*** Opening GIVEN RECORDS ***

(* ===== verification/Cli.v ===== *)
(** * The command line (src/src/cli.rs, src/src/main.rs, src/src/hook_cli.rs)

    The commands behind their parsed options: what each asks of the daemon, of the audit
    log, of the hooks and of the terminal, what it prints and how the process exits.
    Parsing by clap, serde_json and the hook and detection code are calls or parameters;
    the client, the paths, the doctor and the configuration are their own models. *)
From S2P Require Import Prelude Text Json Action Event Identity StateMachine State Actuator Effects Process Redact.
From S2P Require Import Utf8 Planner Manifest Config AuditLog Ipc Hooks Registry Mux Registration Target Paths DaemonClient Doctor.
From stdpp Require Import pretty.
From Stdlib Require Import Ascii.

Local Open Scope Z_scope.

(** ** Commands *)
Record HookLifecycleOptions : Type := mkHookOptions {
  ho_settings : option string;
  ho_marker : option string;
  ho_dry_run : bool;
}.

Module Command.
Inductive ConfigCommand : Type := ConfigPath | ConfigCheck | ConfigShow.
Inductive DaemonCommand : Type := DaemonStart | DaemonRun | DaemonStatus | DaemonStop.

(** [RegisterCurrent] is the command line without a subcommand. *)
Inductive Command : Type :=
| RegisterCurrent
| WatchmeHookStopFailure (marker : string)
| InstallClaude (options : HookLifecycleOptions)
| RemoveClaude (options : HookLifecycleOptions)
| Status (id : option string) (json : bool)
| ListAll (json : bool)
| Explain (id : option string)
| Snapshot (id : option string) (redacted : bool)
| Logs (id : option string) (follow : bool)
| Stop (id : option string) (all json : bool)
| Pause (id : string) (json : bool)
| Resume (id : string) (json : bool)
| Doctor (strict json : bool)
| Providers (json : bool)
| Config (c : ConfigCommand)
| Daemon (c : DaemonCommand).
End Command.
Abbreviation Command := Command.Command.

Definition SCHEMA_VERSION : string := "1.0".

Definition parse_target_id (value : string) : result string string :=
  if String.eqb value "" then Err "target ID must not be empty" else Ok value.

(** ** Failures *)
Record CliFailure : Type := mkFailure {
  failure : WatchmeError;
  daemon_error : option (string * string);
  failure_json : bool;
}.
Definition from_error (e : WatchmeError) : CliFailure := mkFailure e None false.

Definition error_message (e : WatchmeError) : string :=
  match e with
  | Planner.UnsupportedContext m | Planner.Configuration m | Planner.TargetTerminated m
  | Planner.RetryableIntegration m | Planner.PolicyDenied m | Planner.HumanRequired m
  | Planner.CapabilityUnavailable m => m
  end.

(** ** Calls *)
Inductive CliOp : Type :=
| KPath (o : PathOp)
| KDaemon (o : ClientOp)
| KOut (text : string)
| KErr (text : string)
| KMakeDirs (path : Path)
| KChmodDir (path : Path) (mode : Z)
| KCreateFile (path : Path)
| KChmodFile (path : Path) (mode : Z)
| KLogRetain (p : RetentionPolicy) (now : string)
| KLogRead (id : option string) (max_lines : nat)
| KLogSize
| KLogFollow (offset : Z) (id : option string) (max_bytes : nat)
| KNow
| KSleep (ms : Z)
| KExists (path : Path)
| KReadText (path : Path)
| KStdin (limit : nat)
| KInstallHook (settings marker : string)
| KRemoveHook (settings marker : string)
| KWriteMarker (path : string) (marker : HookMarker)
| KDetect
| KRuntime
| KRunDaemon (idle_grace : Z) (resident : bool).

Definition CliAns (o : CliOp) : Type :=
  match o with
  | KPath o => PathAns o
  | KDaemon o => ClientAns o
  | KMakeDirs _ | KCreateFile _ | KRuntime | KRunDaemon _ _ | KWriteMarker _ _ => result string unit
  | KLogRead _ _ => result string (list AuditEvent)
  | KLogSize => option Z
  | KLogFollow _ _ _ => result string (list AuditEvent * Z)
  | KNow => string
  | KExists _ => bool
  | KReadText _ => result string string
  | KStdin _ => option (list Z)
  | KInstallHook _ _ | KRemoveHook _ _ => result string bool
  | KDetect => result WatchmeError WatcherState
  | _ => unit
  end.

Abbreviation CliProg := (Prog CliAns).
Definition kcall (o : CliOp) : CliProg (CliAns o) := call o.

(** How a command ends: with a value, with a failure, by a panic, or not at all. *)
Inductive Exit (A : Type) : Type := Done (a : A) | Failed (e : CliFailure) | Panic | Running.
Arguments Done {A} a.
Arguments Failed {A} e.
Arguments Panic {A}.
Arguments Running {A}.

Definition exit_bind {A B} (p : CliProg (Exit A)) (f : A → CliProg (Exit B)) : CliProg (Exit B) :=
  let! x := p in
  match x with
  | Done a => f a
  | Failed e => Ret (Failed e)
  | Panic => Ret Panic
  | Running => Ret Running
  end.
Notation "'do!' x ':=' c 'in' k" := (exit_bind c (λ x, k))
  (at level 10, x name, c at level 100, k at level 200) : watch_scope.

Definition of_result {A} (r : result WatchmeError A) : CliProg (Exit A) :=
  Ret (match r with Ok a => Done a | Err e => Failed (from_error e) end).
(** [map_err(|error| WatchmeError::Configuration(error.to_string()))]. *)
Definition configured {A} (r : result string A) : CliProg (Exit A) :=
  of_result (map_err Planner.Configuration r).
Definition now_done {A} (p : CliProg A) : CliProg (Exit A) := let! a := p in Ret (Done a).
Definition stop_with {A} (e : WatchmeError) : CliProg (Exit A) := of_result (Err e).

Definition nl : string := String "010" EmptyString.
Definition tab : string := String "009" EmptyString.
Definition println (s : string) : CliProg (Exit unit) := now_done (kcall (KOut (s +:+ nl))).

Fixpoint for_each {A} (f : A → CliProg (Exit unit)) (l : list A) : CliProg (Exit unit) :=
  match l with
  | [] => Ret (Done tt)
  | a :: l => do! _ := f a in for_each f l
  end.

(** serde_json: the text of a value, compact and pretty, of a response and of an event. *)
Class CliJson : Type := {
  value_text : Value → string;
  value_pretty : Value → result string string;
  value_of_text : string → result string Value;
  response_value : Response → Value;
  event_text : AuditEvent → result string string;
  hook_payload : list Z → option Value;
}.

Section Cli.
Context `{Rfc3339} `{RegexBuild} `{TomlDecode} `{Sha256Hex} `{TomlParse} `{RegexCrate} `{CliJson}.
Context (to_string_pretty : Config → option string).
Context (bundled : list (string * string * string)) (m : Machine) (euid : Z).

(** ** Rendering failures *)
Definition error_envelope (f : CliFailure) : Value :=
  VObject [("schema_version", VString SCHEMA_VERSION); ("ok", VBool false);
           ("error", VObject [("code", VString (from_option fst (error_code (failure f)) (daemon_error f)));
                              ("message", VString (from_option snd (error_message (failure f)) (daemon_error f)))])].

Definition json_line (f : CliFailure) : string := value_text (error_envelope f).

Definition render (f : CliFailure) : CliProg unit :=
  if failure_json f then kcall (KOut (json_line f +:+ nl))
  else match daemon_error f with
       | Some (code, message) => kcall (KErr ("watchme: " +:+ code +:+ ": " +:+ message +:+ nl))
       | None => kcall (KErr ("watchme: " +:+ watchme_display (failure f) +:+ nl))
       end.

(** ** Paths, configuration and the audit log *)
Definition on_paths {A} (p : PathProg A) : CliProg A := Target.interp (λ o, kcall (KPath o)) p.
Definition on_client {A} (p : ClientProg A) : CliProg A := Target.interp (λ o, kcall (KDaemon o)) p.

Definition runtime_paths : CliProg (Exit WatchmePaths) :=
  match mh_env m "HOME" with
  | None => stop_with (Planner.Configuration "HOME is not set")
  | Some home =>
      let! r := on_paths (Paths.resolve euid (components home) (components <$> mh_env m "XDG_CONFIG_HOME")
                            (components <$> mh_env m "XDG_STATE_HOME")
                            (components <$> mh_env m "XDG_RUNTIME_DIR")) in
      configured r
  end.

(** [let _ = paths.create_owner_only()]. *)
Definition try_create (paths : WatchmePaths) : CliProg (Exit unit) :=
  let! _ := on_paths (create_owner_only euid paths) in Ret (Done tt).

Definition config_file (paths : WatchmePaths) : Path :=
  Paths.join (config_dir paths) [Normal "config.toml"].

*** Closing GIVEN RECORDS ***

- TRY IT: Above are the entries. Output exactly the lines beginning with the line that has "m | Planner.HumanRequired m" and ending with the line that has "KLogSize => option Z".

- ANSWER TO THE EXERCISE:
  | Planner.RetryableIntegration m | Planner.PolicyDenied m | Planner.HumanRequired m
  | Planner.CapabilityUnavailable m => m
  end.

(** ** Calls *)
Inductive CliOp : Type :=
| KPath (o : PathOp)
| KDaemon (o : ClientOp)
| KOut (text : string)
| KErr (text : string)
| KMakeDirs (path : Path)
| KChmodDir (path : Path) (mode : Z)
| KCreateFile (path : Path)
| KChmodFile (path : Path) (mode : Z)
| KLogRetain (p : RetentionPolicy) (now : string)
| KLogRead (id : option string) (max_lines : nat)
| KLogSize
| KLogFollow (offset : Z) (id : option string) (max_bytes : nat)
| KNow
| KSleep (ms : Z)
| KExists (path : Path)
| KReadText (path : Path)
| KStdin (limit : nat)
| KInstallHook (settings marker : string)
| KRemoveHook (settings marker : string)
| KWriteMarker (path : string) (marker : HookMarker)
| KDetect
| KRuntime
| KRunDaemon (idle_grace : Z) (resident : bool).

Definition CliAns (o : CliOp) : Type :=
  match o with
  | KPath o => PathAns o
  | KDaemon o => ClientAns o
  | KMakeDirs _ | KCreateFile _ | KRuntime | KRunDaemon _ _ | KWriteMarker _ _ => result string unit
  | KLogRead _ _ => result string (list AuditEvent)
  | KLogSize => option Z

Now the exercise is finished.